Abstract

Objective: Children with discrepancies between verbal comprehension and visual-perceptual reasoning often have nonverbal learning differences (NVLD). Research suggests they have difficulty with hypothesis generation and problem solving, processing information differently. We hypothesized children with positive VCI-PRI discrepancy would demonstrate fluid problem solving difficulties as measured by novel, executive functioning tasks on the Delis Kaplan Executive Function System (D-KEFS). Method: Participants include 43 children who received neuropsychological evaluation within a private practice setting over 2 years. The data includes both males (67%) and females, ranging from ages 6 to 16 years (M = 10.47, SD = 3.07). Participants were administered the Wechsler Intelligence Scale for Children (WISC-IV) and select subtests of the D-KEFS. The discrepancy between the Verbal Comprehension Index (VCI) and Perceptual Reasoning Index (PRI) was calculated as a measure of nonverbal weaknesses. Results: A bivariate correlational design was used to assess the relationship between executive functioning and VCI-PRI discrepancy.
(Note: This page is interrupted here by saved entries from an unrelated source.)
(** The three properties above determine the outcome: whatever stable
    algorithm the engine runs, the array it leaves is [sort compare_tier]. *)
Lemma sorted_stable_unique l1 l2 :
  StronglySorted by_priority l1 → StronglySorted by_priority l2 →
  (∀ p, filter (λ a, priority a = p) l1 = filter (λ a, priority a = p) l2) →
  l1 = l2.
Proof.
  intros H1. revert l2.
  induction H1 as [|a l1 Hl1 IH Ha]; intros l2 H2 Hf.
  - destruct l2 as [|b l2]; [done|].
    specialize (Hf (priority b)). rewrite filter_cons_True in Hf by done. done.
  - destruct H2 as [|b l2 Hl2 Hb].
    { specialize (Hf (priority a)). rewrite filter_cons_True in Hf by done. done. }
    destruct (decide (priority a = priority b)) as [E|E].
    + pose proof (Hf (priority a)) as Hfa.
      rewrite !filter_cons_True in Hfa by done.
      injection Hfa as -> Hfa. f_equal. apply IH; [done|].
      intros p. specialize (Hf p). rewrite !filter_cons in Hf.
      case_decide; congruence.
    + exfalso.
      assert (a ∈ b :: l2) as Ha2.
      { eapply (list_elem_of_filter (λ x, priority x = priority a)).
        rewrite <- Hf, filter_cons_True by done. left. }
      assert (b ∈ a :: l1) as Hb1.
      { eapply (list_elem_of_filter (λ x, priority x = priority b)).
        rewrite Hf, filter_cons_True by done. left. }
      rewrite Forall_forall in Ha, Hb. unfold by_priority in *.
      apply elem_of_cons in Ha2 as [->|Ha2]; [done|].
      apply elem_of_cons in Hb1 as [->|Hb1]; [done|].
      specialize (Ha _ Hb1). specialize (Hb _ Ha2). lia.
Qed.
(** * Snorkel intro tutorial, part II: candidate extraction

    A shallow embedding of the code authored in
    [tutorials/intro/Intro_Tutorial_2.ipynb]: the helper [number_of_people],
    the loop that partitions the sentences of the corpus into the train, dev
    and test sets, and the order of the framework calls of the notebook. *)

From Stdlib Require Import ZArith Lia.
From stdpp Require Import base decidable countable list strings gmap sets.

Local Open Scope Z_scope.

(** * Data model *)

(** A [Sentence] of the corpus, as far as the notebook reads it.  The
    framework's objects are compared and hashed by identity, and a session
    holds one object per row of the sentence table: [sentence_id] is that
    identity, [ner_tags] the list of named-entity tags, one per token. *)
Record Sentence : Type := mkSentence {
  sentence_id : positive;
  ner_tags : list string
}.

(** A [Document]: its [name] (the key of [order_by(Document.name)]) and the
    list [doc.sentences]. *)
Record Document : Type := mkDocument {
  name : string;
  sentences : list Sentence
}.

#[global] Instance Sentence_eq_dec : EqDecision Sentence.
Proof. solve_decision. Defined.

#[global] Instance Sentence_countable : Countable Sentence.
Proof.
  refine (inj_countable' (fun s => (sentence_id s, ner_tags s))
                         (fun p => mkSentence p.1 p.2) _).
  intros []; reflexivity.
Defined.

(** * The helper [number_of_people] *)

Definition PERSON : string := "PERSON".

(** The test [tag == 'PERSON']. *)
Definition is_person (tag : string) : bool := bool_decide (tag = PERSON).

(** The two locals of the function: [active_sequence] and [count]. *)
Record CountState : Type := mkCountState {
  active_sequence : bool;
  count : Z
}.

(** One iteration of [for tag in sentence.ner_tags]. *)
Definition count_step (st : CountState) (tag : string) : CountState :=
  if is_person tag && negb (active_sequence st) then
    {| active_sequence := true; count := count st + 1 |}
  else if negb (is_person tag) && active_sequence st then
    {| active_sequence := false; count := count st |}
  else st.

(** The loop, from an arbitrary state of the locals. *)
Definition count_loop (st : CountState) (tags : list string) : CountState :=
  foldl count_step st tags.

Definition number_of_people (sentence : Sentence) : Z :=
  count (count_loop {| active_sequence := false; count := 0 |}
                    (ner_tags sentence)).

(** * Maximal runs of ['PERSON'], after the words of the specification *)

(** [maximal_run tags i j]: the positions [i, j) of [tags] are a non-empty
    block of ['PERSON'] tags that can be extended neither to the left nor to
    the right. *)
Definition maximal_run (tags : list string) (i j : nat) : Prop :=
  (i < j)%nat ∧
  (∀ k, (i ≤ k < j)%nat → tags !! k = Some PERSON) ∧
  (i = 0%nat ∨ tags !! (i - 1)%nat ≠ Some PERSON) ∧
  tags !! j ≠ Some PERSON.

Definition tag_is_person (tags : list string) (k : nat) : bool :=
  match tags !! k with
  | Some t => is_person t
  | None => false
  end.

(** The same, as a test. *)
Definition maximal_runb (tags : list string) (r : nat * nat) : bool :=
  (r.1 <? r.2)%nat
  && forallb (tag_is_person tags) (seq r.1 (r.2 - r.1))
  && ((r.1 =? 0)%nat || negb (tag_is_person tags (r.1 - 1)))
  && negb (tag_is_person tags r.2).

(** All maximal runs of a tag list: the pairs [(i, j)] of positions up to its
    length that pass the test. *)
Definition maximal_runs (tags : list string) : list (nat * nat) :=
  List.filter (maximal_runb tags)
    (list_prod (seq 0 (S (length tags))) (seq 0 (S (length tags)))).

(** The number of entries equal to ['PERSON']. *)
Definition person_tags (tags : list string) : Z :=
  Z.of_nat (length (List.filter is_person tags)).

(** * An enumeration of the maximal runs by recursion on the tags *)

(** A run of the tail, seen from the whole list. *)
Definition shift_run (r : nat * nat) : nat * nat := (S r.1, S r.2).
(** ** [gradient2] *)

(** Lines 112-119, for [U] and [z] one-dimensional numpy arrays of
    doubles, as the caller passes them.  numpy's division of doubles does
    not raise: a zero divisor gives an infinity or a NaN.  [dU = U*0] is a
    fresh array. *)

(** [dU[uu] = 0.5*(U[uu+1]-U[uu])/(z[uu+1]-z[uu])
             + 0.5*(U[uu]-U[uu-1])/(z[uu]-z[uu-1])]. *)
Definition gradient2_body (U z : list float) (dU : list float) (uu : Z)
    : result (list float) :=
  u_next ← getitem U (uu + 1);
  u ← getitem U uu;
  z_next ← getitem z (uu + 1);
  z_here ← getitem z uu;
  u_prev ← getitem U (uu - 1);
  z_prev ← getitem z (uu - 1);
  setitem dU uu (0.5 * (u_next - u) / (z_next - z_here)
                 + 0.5 * (u - u_prev) / (z_here - z_prev))%float.

Definition gradient2 (U z : list float) : result (list float) :=
  let lz := Z.of_nat (length z) in
  let dU := map (λ u, (u * 0)%float) U in
  u1 ← getitem U 1;
  u0 ← getitem U 0;
  z1 ← getitem z 1;
  z0 ← getitem z 0;
  dU ← setitem dU 0 ((u1 - u0) / (z1 - z0))%float;
  dU ← for_range (gradient2_body U z) 1 (Z.to_nat (lz - 1 - 1)) dU;
  u_last ← getitem U (lz - 1);
  u_prev ← getitem U (lz - 2);
  z_last ← getitem z (lz - 1);
  z_prev ← getitem z (lz - 2);
  setitem dU (lz - 1) ((u_last - u_prev) / (z_last - z_prev))%float.

(** ** [list_extreme_cell_angles] *)

(** A Python number passed as [max_dist]. *)
Inductive pynum : Set :=
| PyInt (z : Z)
| PyFloat (f : float).

(** Python's [x ** 2] for a float [x] that is not negative: an infinity,
    a zero and 1.0 are answered by the interpreter itself; any other
    value goes to the C library's [pow], and a result that is infinite
    raises OverflowError. *)
Definition float_square (pow : float → float → float) (x : float)
    : result float :=
  if PrimFloat.is_infinity x then Ok infinity
  else if PrimFloat.eqb x 0 then Ok 0%float
  else if PrimFloat.eqb x 1 then Ok 1%float
  else
    let r := pow x 2%float in
    if PrimFloat.is_infinity r then Raise OverflowError else Ok r.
A medium, negative correlation was found between VCI-PRI discrepancy and the Twenty Questions Initial Abstraction subtest score (D-KEFS), (r = −.435, n = 22, p = .043). Conclusion(s): Overall the data presented supports the hypothesis that NVLD are associated with fluid problem solving on novel tasks. Specifically, this negative relationship highlights unique difficulties integrating verbal and visual perceptual processing demands in children with NVLD.